BEGIN

Definition is_oci (t : string) : bool := String.eqb t ConnectionTypeProtocolOCI || String.eqb t ConnectionTypeRefOCI.
Definition is_uri (t : string) : bool := String.eqb t ConnectionTypeProtocolURI || String.eqb t ConnectionTypeRefURI.
Definition is_s3 (t : string) : bool := String.eqb t ConnectionTypeProtocolS3 || String.eqb t ConnectionTypeRefS3.

Definition Connection : string := "opendatahub.io/connections".
Definition ConnectionTypeRef : string := "opendatahub.io/connection-type-ref".
Definition ConnectionTypeProtocol : string := "opendatahub.io/connection-type-protocol".
Definition ConnectionPath : string := "opendatahub.io/connection-path".

(** What is read of a secret's metadata. *)
Record SecretMeta := MkSecretMeta { sm_Name : string; sm_Annotations : gmap string string }.

Definition secret_annotation (s : SecretMeta) (key : string) : string := default "" (sm_Annotations s !! key).

Record ServiceAccount := MkServiceAccount { sa_Name : string; sa_Namespace : string; sa_Secrets : list string }.

Inductive ServingE : Type → Type :=
| GetSecretMeta (namespace name : string) : ServingE (result SecretMeta)
| GetSecret (namespace name : string) : ServingE (result (gmap string string))
| CreateServiceAccount (sa : ServiceAccount) : ServingE (option goerr).

(** [allowedTypes]: the allowed values of each annotation. *)
Record AllowedTypes := MkAllowedTypes { allowed_protocol : list string; allowed_ref : list string }.

Definition allowedTypes : AllowedTypes :=
  MkAllowedTypes [ConnectionTypeProtocolURI; ConnectionTypeProtocolS3; ConnectionTypeProtocolOCI]
    [ConnectionTypeRefURI; ConnectionTypeRefS3; ConnectionTypeRefOCI].

Definition account_name (secretName : string) : string := secretName +:+ "-sa".

(** ** Validation of the annotation *)

Definition GetS3Path (obj : Workload) : string := GetAnnotation obj ConnectionPath.

Definition ValidateInferenceServiceConnectionType (secretMeta : SecretMeta) (types : AllowedTypes)
    : string * bool :=
  let connectionType := secret_annotation secretMeta ConnectionTypeProtocol in
  if nonempty_str connectionType then (connectionType, bool_decide (connectionType ∈ allowed_protocol types))
  else
    let connectionType := secret_annotation secretMeta ConnectionTypeRef in
    if nonempty_str connectionType then (connectionType, bool_decide (connectionType ∈ allowed_ref types))
    else ("", false).

Definition ValidateServingConnectionAnnotation (decodedObj : Workload) (req : Request Workload)
    (types : AllowedTypes) : prog ServingE (Response * ConnectionInfo) :=
  let annotationValue := GetAnnotation decodedObj Connection in
  if String.eqb annotationValue "" then
    mret (allowed ("Annotation '" +:+ Connection +:+ "' not present or empty value"), no_connection)
  else
    found ← trigger (GetSecretMeta (req_Namespace req) annotationValue);
    mret
      (match found with
       | Err err =>
           if err_is TagNotFound err then
             (denied ("Secret '" +:+ annotationValue +:+ "' referenced in annotation '" +:+ Connection +:+
                      "' not found in namespace '" +:+ req_Namespace req +:+ "'"), no_connection)
           else (errored StatusInternalServerError (wrapf "failed to validate secret" err), no_connection)
       | Ok secretMeta =>
           let '(connectionType, isValidType) := ValidateInferenceServiceConnectionType secretMeta types in
           if String.eqb connectionType "" then
             (allowed ("Secret '" +:+ annotationValue +:+ "' does not have '" +:+ ConnectionTypeProtocol +:+
                       "' or '" +:+ ConnectionTypeRef +:+ "' annotation"), no_connection)
           else if negb isValidType then
             (allowed ("Annotation '" +:+ Connection +:+ "' validation on secret '" +:+ annotationValue +:+
                       "' with unknown type '" +:+ connectionType +:+ "' in namespace '" +:+
                       req_Namespace req +:+ "'"), no_connection)
           else
             (allowed "Connection annotation validation passed",
              MkConnectionInfo (sm_Name secretMeta) connectionType (GetS3Path decodedObj))
       end).

Definition GetOldConnectionInfo (req : Request Workload) : prog ServingE (result ConnectionInfo) :=
  match default (Err (errorf "there is no content to decode")) (req_OldObject req) with
  | Err err => mret (Err (wrapf "failed to decode old object" err))
  | Ok oldObj =>
      let oldAnnotationValue := GetAnnotation oldObj Connection in
      if String.eqb oldAnnotationValue "" then mret (Ok no_connection)
      else
        found ← trigger (GetSecretMeta (req_Namespace req) oldAnnotationValue);
        mret
          (match found with
           | Err err =>
               if err_is TagNotFound err
               then Ok (MkConnectionInfo oldAnnotationValue "" (GetAnnotation oldObj ConnectionPath))
               else Err (wrapf "failed to get old secret metadata" err)
           | Ok secretMeta =>
               let oldConnectionType := secret_annotation secretMeta ConnectionTypeProtocol in
               let oldConnectionType :=
                 if String.eqb oldConnectionType "" then secret_annotation secretMeta ConnectionTypeRef
                 else oldConnectionType in
               Ok (MkConnectionInfo oldAnnotationValue oldConnectionType (GetAnnotation oldObj ConnectionPath))
           end)
  end.

Definition DetermineConnectionChangeAction (oldConn newConn : ConnectionInfo) : ConnectionAction :=
  if negb (IsSecretEmpty oldConn) && IsSecretEmpty newConn then ConnectionActionRemove
  else if IsSecretEmpty oldConn && IsSecretEmpty newConn then ConnectionActionNone
  else if IsSecretEmpty oldConn && negb (IsSecretEmpty newConn) then ConnectionActionInject
  else if negb (String.eqb (Type_ oldConn) (Type_ newConn))
          || negb (String.eqb (SecretName oldConn) (SecretName newConn)) then ConnectionActionReplace
  else if is_s3 (Type_ newConn) && negb (String.eqb (Path oldConn) (Path newConn))
  then ConnectionActionReplace
  else ConnectionActionNone.

(** ** Service accounts *)

Definition CreateSA (secretName namespace : string) : prog ServingE (option goerr) :=
  err ← trigger (CreateServiceAccount (MkServiceAccount (account_name secretName) namespace [secretName]));
  mret (match err with
        | Some e => if err_is TagAlreadyExists e then None
                    else Some (wrapf "failed to create ServiceAccount" e)
        | None => None
        end).

Definition ServiceAccountCreation (secretName connectionType namespace : string) (isDryRun : bool)
    : prog ServingE (option goerr) :=
  if is_s3 connectionType && negb isDryRun then CreateSA secretName namespace else mret None.

Section serving.
Context `{Nested, NestedWrite, NestedMaps, Marshal}.

Definition InjectServiceAccountName (obj : Workload) (path : list string) (saName : string) : result Workload :=
  match NestedString (w_Object obj) path with
  | Err err => Err (wrapf "failed to get serviceAccountName from path" err)
  | Ok found =>
      if String.eqb (default "" found) "" then
        object ← SetNestedValue (w_Object obj) (VString saName) path;
        Ok (with_content obj object)
      else Ok obj
  end.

END

— EXERCISE PROMPT —
Your reply should be a single number: the count of lines above that contain the word "ConnectionActionReplace".

— WRITTEN ANSWER —
2